Instrument: Illumina HiSeq 2500
Strategy: RNA-Seq
Source: TRANSCRIPTOMIC
Selection: cDNA
Layout: PAIRED
Construction protocol: Thymic stromal cells were isolated and sorted according to their cell surface phenotypes. Fragmented thymi were digested repeatedly for 15-20 min at 37 °C with 1mg/ml Collagenase/Dispase (Roche Diagnostic) and 100µg/ml DNaseI (Roche Diagnostic) in HBSS containing 2% FCS (Perbio), to obtain single cell suspensions.
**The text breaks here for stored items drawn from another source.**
(** ** Definitions used to state the further properties *)

(** The calls of [get_article] among some events, as pairs of the link
    and the destination path. *)
Definition downloads (evs : list event) : list (string * string) :=
  omap (λ e, match e with
             | EvGetArticle article_link file_path =>
                 Some (article_link, file_path)
             | _ => None
             end) evs.

(** The link and the path of every entry of a registry. *)
Definition registry_downloads (am : registry) : list (string * string) :=
  (λ kd : string * ArticleData, (link kd.2, path kd.2)) <$> map_to_list am.

(** Two graphs with the same keys and, under every key, the same
    names. *)
Definition same_elements (g1 g2 : graph) : Prop :=
  dom g1 = dom g2 ∧ ∀ k x, x ∈ edges g1 k ↔ x ∈ edges g2 k.

(** Two graphs with the same keys and, under every key, the same edges up
    to the order of the list. *)
Definition same_edges (g1 g2 : graph) : Prop :=
  dom g1 = dom g2 ∧ ∀ k, edges g1 k ≡ₚ edges g2 k.

(** Two processes parse pages and the seed file alike.  The answers of
    the site and the order in which [list(set(.))] enumerates a set are
    left free: the first changes with time, the second with the hash seed
    of the process. *)
Definition same_parsers (E1 E2 : Env) : Prop :=
  (∀ content, find_term_tags E1 content = find_term_tags E2 content)
  ∧ (∀ content, find_article_tags E1 content = find_article_tags E2 content)
  ∧ (∀ content, json_load E1 content = json_load E2 content).

(** ** The regular expressions of [download.py]

    The two patterns use literals, one group, a greedy [+] and a lazy
    [*?] over a class of characters, and [$].  [re.search] is modelled by
    a backtracking matcher for this fragment: the leftmost match, a greedy
    repetition tried from the longest run down, a lazy one from the
    shortest run up.  [\d] is modelled as an ASCII digit; the pattern that
    uses it is only applied to the constants of [category_pages]. *)

Inductive regex :=
  | RLit (s : string)
  | RPlus (cls : ascii → bool)
  | RLazyStar (cls : ascii → bool)
  | RGroup (r : regex)
  | RSeq (r1 r2 : regex)
  | REnd.

(** Do all characters of [s] belong to the class? *)
Fixpoint str_forall (cls : ascii → bool) (s : string) : bool :=
  match s with
  | EmptyString => true
  | String c s' => (cls c && str_forall cls s')%bool
  end.

(** [s] without its prefix [l], when [s] starts with [l]. *)
Fixpoint strip_prefix (l s : string) : option string :=
  match l, s with
  | EmptyString, _ => Some s
  | String a l', String b s' =>
      if Ascii.eqb a b then strip_prefix l' s' else None
  | String _ _, EmptyString => None
  end.

(** The first [n] characters of [s]. *)
Fixpoint str_take (n : nat) (s : string) : string :=
  match n, s with
  | S n', String c s' => String c (str_take n' s')
  | _, _ => EmptyString
  end.

(** What a match that started at [s] and stopped at [s'] has consumed. *)
Definition consumed (s s' : string) : string :=
  str_take (String.length s - String.length s') s.

(** [cls*], greedy, then the continuation [k]. *)
Fixpoint star_greedy {A} (cls : ascii → bool) (s : string)
    (k : string → option A) : option A :=
  match s with
  | String c s' =>
      if cls c then
        match star_greedy cls s' k with
        | Some r => Some r
        | None => k s
        end
      else k s
  | EmptyString => k s
  end.

(** [cls+], greedy. *)
Definition plus_greedy {A} (cls : ascii → bool) (s : string)
    (k : string → option A) : option A :=
  match s with
  | String c s' => if cls c then star_greedy cls s' k else None
  | EmptyString => None
  end.

(** [cls*?], lazy. *)
Fixpoint star_lazy {A} (cls : ascii → bool) (s : string)
    (k : string → option A) : option A :=
  match k s with
  | Some r => Some r
  | None =>
      match s with
      | String c s' => if cls c then star_lazy cls s' k else None
      | EmptyString => None
      end
  end.

(** [$]: at the end of the string, or just before a newline that ends
    it. *)
Definition at_end (s : string) : bool :=
  (String.eqb s "" || String.eqb s (String "010" ""))%bool.

(** A match of [r] at the start of [s]; [grp] is the text of the group so
    far, and [k] continues with the rest of the string. *)
Fixpoint rmatch {A} (r : regex) (s : string) (grp : option string)
    (k : string → option string → option A) : option A :=
  match r with
  | RLit l =>
      match strip_prefix l s with
      | Some s' => k s' grp
      | None => None
      end
  | RPlus cls => plus_greedy cls s (λ s', k s' grp)
  | RLazyStar cls => star_lazy cls s (λ s', k s' grp)
  | RGroup r' => rmatch r' s grp (λ s' _, k s' (Some (consumed s s')))
  | RSeq r1 r2 => rmatch r1 s grp (λ s' grp', rmatch r2 s' grp' k)
  | REnd => if at_end s then k s grp else None
  end.

(** [re.search(r, s)], as [match.group(1)] of the leftmost match. *)
Fixpoint re_search (r : regex) (s : string) : option string :=
  match rmatch r s None (λ _ grp, Some (default "" grp)) with
  | Some name => Some name
  | None =>
      match s with
      | String _ s' => re_search r s'
      | EmptyString => None
      end
  end.

Definition not_sep (c : ascii) : bool := negb (Ascii.eqb c "/").
Definition not_newline (c : ascii) : bool := negb (Ascii.eqb c "010").
Definition is_digit (c : ascii) : bool :=
  ((48 <=? nat_of_ascii c)%nat && (nat_of_ascii c <=? 57)%nat)%bool.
After the final digest, cells were pooled and labelled with biotinylated anti-EpCAM for positive enrichment by AutoMACS system (Miltenyi Biotec), and stained using the following directly labelled antibodies and reagents: FITC-anti-IAb (clone AF6-120.1, BioLegend), PE-anti-Ly51 (clone 6C3, BioLegend), PECy7-anti-CD45 (clone 30-F11, BioLegend), APC-Cy7-anti-I-A/E (clone M5/114.15.2, BioLegend), biotinylated anti-EpCAM (clone G8.8, DSHB, University of Iowa), Streptavidin-labelled PerCP-Cy5.5 (BioLegend) and Cy5-UEA1 (Vector Laboratories). The cells were exposed to 4’, 6-diamidino-2-phenylindole (DAPI) to identify dead cells and then sorted by flow cytometry (FACSAira, BD Biosciences). Mature, MHCII-high mTEC were sorted into media+FCS and stored on ice for 2-3 hours before Fluidigm C1 analysis. Single cells were isolated and amplified on the Fluidigm C1 platform at the Sanger Institute/EBI Single Cell Genomics Centre. Briefly, a pool of FACS-sorted TECs (220K cells/ml) were loaded on two (denoted by the prefixes "A" and "B") medium chips (designed for capture of cells between 10-17 µM in diameter). After loading and capture, chips were inspected under the microscope and the presence of a single cell at capture sites was confirmed. Cell lysis, cDNA synthesis and subsequent PCR amplification was performed using the SMARTer Ultra Low RNA Kit (Clontech) for the C1 platform as per the manufacturer’s instructions (Clontech/Fluidigm). The cell lysis buffer (20 µL) was supplemented with 1 µL of a 1:400 dilution of the External RNA Controls Consortium (ERCC) spike-in Mix 1 (Invitrogen). Indexed Libraries from the 96 samples harvested from each chip were prepared using the Nextera XT kit (Illumina). Multiplexed libraries from each chip were sequenced over two lanes on a HiSeq 2500 (Illumina) at the Wellcome Trust Sanger Institute run in fast mode to generate 100bp paired-end reads.